[Dataset records]
_ _ _ _ _ _ _

(* ===== verification/CurveOrder.v ===== *)
(** The field of scalars, [CurveOrderMontFelt] (algebra/field/curveorder/).
    Its arithmetic is that of Montgomery.v over the order of the curve's group;
    what the crate writes differently from [MontFelt] is the comparison and the
    inversion, which are translated here. *)

From Stdlib Require Import ZArith Lia Bool List Zmod.
From S2P Require Import Prelude Bytes Words Montgomery MontgomeryFacts FieldAlgos MontBytes.
From S2P Require Import NumberTheory Fields.
Import ListNotations.
Local Open Scope Z_scope.

Module CurveOrder.

#[local] Existing Instance CurveOrderMontFelt.

(** ** additive.rs, reduce.rs, multiplicative.rs *)

Definition add_noreduce (self x : limbs) : limbs := const_add_noreduce self x.
Definition sub_noreduce (self x : limbs) : limbs := const_sub_noreduce self x.
Definition reduce_partial (self : limbs) : limbs := const_reduce_partial self.
Definition mont_reduce (r0 r1 r2 r3 r4 r5 r6 r7 : Z) : limbs := const_mont_reduce r0 r1 r2 r3 r4 r5 r6 r7.
Definition reduce_full (self : limbs) : limbs := const_reduce_full self.
Definition const_add (self x : limbs) : limbs := Montgomery.const_add self x.
Definition const_sub (self x : limbs) : limbs := Montgomery.const_sub self x.
Definition const_neg (self : limbs) : limbs := Montgomery.const_neg self.
Definition double (self : limbs) : limbs := const_add self self.
Definition const_mul (self x : limbs) : limbs := Montgomery.const_mul self x.
Definition square (self : limbs) : limbs := const_square self.

(** ** cmp.rs *)

(** The loop of [cmp] from the top limb, as an [isize]. *)
Fixpoint cmp_loop (idx : list nat) (self x : limbs) : Z :=
  match idx with
  | [] => 0
  | i :: idx =>
      if limb x i <? limb self i then 1
      else if limb self i <? limb x i then -1
      else cmp_loop idx self x
  end.

Definition cmp (self x : limbs) : Z := cmp_loop idx_down self x.

Definition mont_cmp (self x : limbs) : Z :=
  let a := reduce_full self in
  let b := reduce_full x in
  cmp_loop idx_down a b.

Definition eq (self x : limbs) : bool := cmp self x =? 0.
Definition gt (self x : limbs) : bool := 0 <? cmp self x.
Definition geq (self x : limbs) : bool := 0 <=? cmp self x.
Definition lt (self x : limbs) : bool := cmp self x <? 0.
Definition leq (self x : limbs) : bool := cmp self x <=? 0.

Definition partial_cmp (self other : limbs) : option comparison :=
  match mont_cmp self other with
  | 1 => Some Gt
  | -1 => Some Lt
  | 0 => Some Eq
  | _ => None
  end.

(** ** inverse.rs *)

Fixpoint halve_loop (fuel : nat) (u b : limbs) : option (limbs * limbs) :=
  if is_even u then
    match fuel with
    | O => None
    | S fuel =>
        let u := div2 u in
        let b := if is_even b then div2 b else div2 (add_noreduce b P) in
        halve_loop fuel u b
    end
  else Some (u, b).

Fixpoint inverse_loop (fuel inner : nat) (u v b c : limbs) : option (limbs * limbs * limbs) :=
  if negb (limbs_eqb u one_raw) && negb (limbs_eqb v one_raw) then
    match fuel with
    | O => None
    | S fuel =>
        match halve_loop inner u b with
        | None => None
        | Some (u, b) =>
            match halve_loop inner v c with
            | None => None
            | Some (v, c) =>
                if cmp v u =? -1 then
                  let u := sub_noreduce u v in
                  let b := const_sub b c in
                  inverse_loop fuel inner u v b c
                else
                  let v := sub_noreduce v u in
                  let c := const_sub c b in
                  inverse_loop fuel inner u v b c
            end
        end
    end
  else Some (u, b, c).

Definition inverse (self : limbs) : option limbs :=
  if is_zero self then None
  else
    match inverse_loop 520 260 self P R2 ZERO with
    | None => None
    | Some (u, b, c) => if limbs_eqb u one_raw then Some b else Some c
    end.

(** ** convert.rs *)

Definition from_be_bytes (bytes : list Z) : limbs := MontBytes.from_be_bytes bytes.
Definition to_be_bytes (self : limbs) : list Z := MontBytes.to_be_bytes self.
Definition from_limbs (x : limbs) : limbs := const_mul x R2.
Definition into_le_bits (self : limbs) : list bool :=
  let raw := reduce_full self in
  limb_bits raw.

(** ** random.rs *)

Definition sample {Rng} (gen : Rng -> Z * Rng) (rng : Rng) : option limbs * Rng :=
  let '(s0, rng) := gen rng in
  let '(s1, rng) := gen rng in
  let '(s2, rng) := gen rng in
  let '(s3, rng) := gen rng in
  let s := Limbs s0 s1 s2 (Z.land s3 (Z.shiftr (W64 - 1) 4)) in
  (if lt s P then Some s else None, rng).

(** ** The comparison agrees with that of [MontFelt] *)

Lemma cmp_loop_ord idx a b : cmp_loop idx a b = ord_i8 (cmp_from idx a b).
Proof.
  induction idx as [|i idx IH]; cbn [cmp_loop cmp_from]; [reflexivity|].
  destruct (Z.ltb_spec (limb b i) (limb a i)), (Z.ltb_spec (limb a i) (limb b i)); try lia;
    first [exact IH | reflexivity].
Qed.

Lemma cmp_ord a b : cmp a b = ord_i8 (const_cmp a b).
Proof. apply cmp_loop_ord. Qed.

Lemma partial_cmp_spec a b : limbs_ok a -> limbs_ok b ->
  partial_cmp a b = Some (Z.compare (Zmod.unsigned (val a)) (Zmod.unsigned (val b))).
Proof.
  intros Ha Hb. rewrite <- const_cmp_native_spec by assumption.
  unfold partial_cmp, mont_cmp. cbv zeta. rewrite cmp_loop_ord.
  change (cmp_from idx_down (reduce_full a) (reduce_full b)) with (const_cmp_native a b).
  now destruct (const_cmp_native a b).
Qed.

Lemma lt_const_lt a b : lt a b = const_lt a b.
Proof. unfold lt. now rewrite cmp_ord. Qed.

Lemma sample_eq {Rng} (gen : Rng -> Z * Rng) rng : sample gen rng = MontBytes.sample gen rng.
Proof.
  unfold sample, MontBytes.sample. destruct (gen rng) as [? r0]. destruct (gen r0) as [? r1].
  destruct (gen r1) as [? r2]. destruct (gen r2) as [? r3]. now rewrite lt_const_lt.
Qed.

(** ** The inversion agrees with that of [MontFelt] *)

Lemma halve_loop_eq fuel : forall u b, limbs_ok u -> limbs_ok b ->
  halve_loop fuel u b = Montgomery.halve_loop fuel u b.
Proof.
  induction fuel as [|fuel IH]; intros u b Hu Hb; cbn [halve_loop Montgomery.halve_loop]; [reflexivity|].
  destruct (is_even u); [|reflexivity].
  rewrite add_assign_noreduce_eq by (exact Hb || apply P_ok). unfold add_noreduce. cbv zeta.
  apply IH; [now apply div2_spec|].
  destruct (is_even b); apply div2_spec; [exact Hb|]. apply const_add_noreduce_mod; [exact Hb | apply P_ok].
Qed.

Lemma halve_loop_ok fuel : forall u b u' b', limbs_ok u -> limbs_ok b ->
  Montgomery.halve_loop fuel u b = Some (u', b') -> limbs_ok u' /\ limbs_ok b'.
Proof.
  induction fuel as [|fuel IH]; intros u b u' b' Hu Hb; cbn [Montgomery.halve_loop];
    destruct (is_even u); try discriminate; try (intros [= <- <-]; auto; fail).
  cbv zeta. rewrite add_assign_noreduce_eq by (exact Hb || apply P_ok). apply IH; [now apply div2_spec|].
  destruct (is_even b); apply div2_spec; [exact Hb|]. apply const_add_noreduce_mod; [exact Hb | apply P_ok].
Qed.

Lemma const_sub_ok a b : limbs_ok a -> limbs_ok b -> limbs_ok (Montgomery.const_sub a b).
Proof.
  intros Ha Hb. unfold Montgomery.const_sub. destruct (const_gt b a).
  - apply const_sub_noreduce_mod; [apply const_add_noreduce_mod; [exact Ha | apply P_ok] | exact Hb].
  - now apply const_sub_noreduce_mod.
Qed.

Lemma inverse_loop_eq fuel inner : forall u v b c, limbs_ok u -> limbs_ok v -> limbs_ok b -> limbs_ok c ->
  inverse_loop fuel inner u v b c = Montgomery.inverse_loop fuel inner u v b c.
Proof.
  induction fuel as [|fuel IH]; intros u v b c Hu Hv Hb Hc;
    cbn [inverse_loop Montgomery.inverse_loop]; [reflexivity|].
  destruct (negb (limbs_eqb u one_raw) && negb (limbs_eqb v one_raw)); [|reflexivity].
  rewrite halve_loop_eq by assumption.
  destruct (Montgomery.halve_loop inner u b) as [[u' b']|] eqn:E1; [|reflexivity].
  apply halve_loop_ok in E1 as [Hu' Hb']; try assumption. rewrite halve_loop_eq by assumption.
  destruct (Montgomery.halve_loop inner v c) as [[v' c']|] eqn:E2; [|reflexivity].
  apply halve_loop_ok in E2 as [Hv' Hc']; try assumption.
  replace (cmp v' u' =? -1) with (const_lt v' u').
  2: { rewrite cmp_ord. unfold const_lt. now destruct (const_cmp v' u'). }
  cbv zeta. rewrite !sub_assign_noreduce_eq by assumption. unfold sub_noreduce, const_sub.
  destruct (const_lt v' u'); apply IH; try assumption;
    (now apply const_sub_noreduce_mod) || (now apply const_sub_ok).
Qed.

Lemma inverse_eq x : limbs_ok x -> inverse x = Montgomery.inverse x.
Proof.
  intros Hx. unfold inverse, Montgomery.inverse, inverse_fuel.
  rewrite inverse_loop_eq by (exact Hx || apply P_ok || apply R2_ok || apply ZERO_ok).
  destruct (is_zero x); [reflexivity|].
  destruct (Montgomery.inverse_loop 520 260 x P R2 ZERO) as [[[u b] c]|]; [|reflexivity].
  now destruct (limbs_eqb u one_raw).
Qed.

Lemma order_inverse_val x : canonical x -> val x <> Zmod.zero ->
  exists y, inverse x = Some y /\ canonical y /\ val y = Zmod.inv (val x).
Proof. intros Hx N. rewrite inverse_eq by apply Hx. now apply Fields.inverse_val. Qed.

Lemma order_into_le_bits_spec x : limbs_ok x ->
  into_le_bits x = map (fun i => Z.testbit (Zmod.unsigned (val x)) (Z.of_nat i)) (seq 0 256).
Proof.
  intros Hx. rewrite <- MontBytes.into_le_bits_spec by exact Hx.
  unfold into_le_bits, MontBytes.into_le_bits, reduce_full. cbv zeta.
  now rewrite (reduce_full_eq x Hx).
Qed.
End CurveOrder.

_ _ _ _ _ _ _

From the entries above, return exactly the line containing "From S2P Require Import Prelude", the line containing "(** ** additive.rs, reduce.rs, multiplicative.rs", and all lines between, and nothing else.

From S2P Require Import Prelude Bytes Words Montgomery MontgomeryFacts FieldAlgos MontBytes.
From S2P Require Import NumberTheory Fields.
Import ListNotations.
Local Open Scope Z_scope.

Module CurveOrder.

#[local] Existing Instance CurveOrderMontFelt.

(** ** additive.rs, reduce.rs, multiplicative.rs *)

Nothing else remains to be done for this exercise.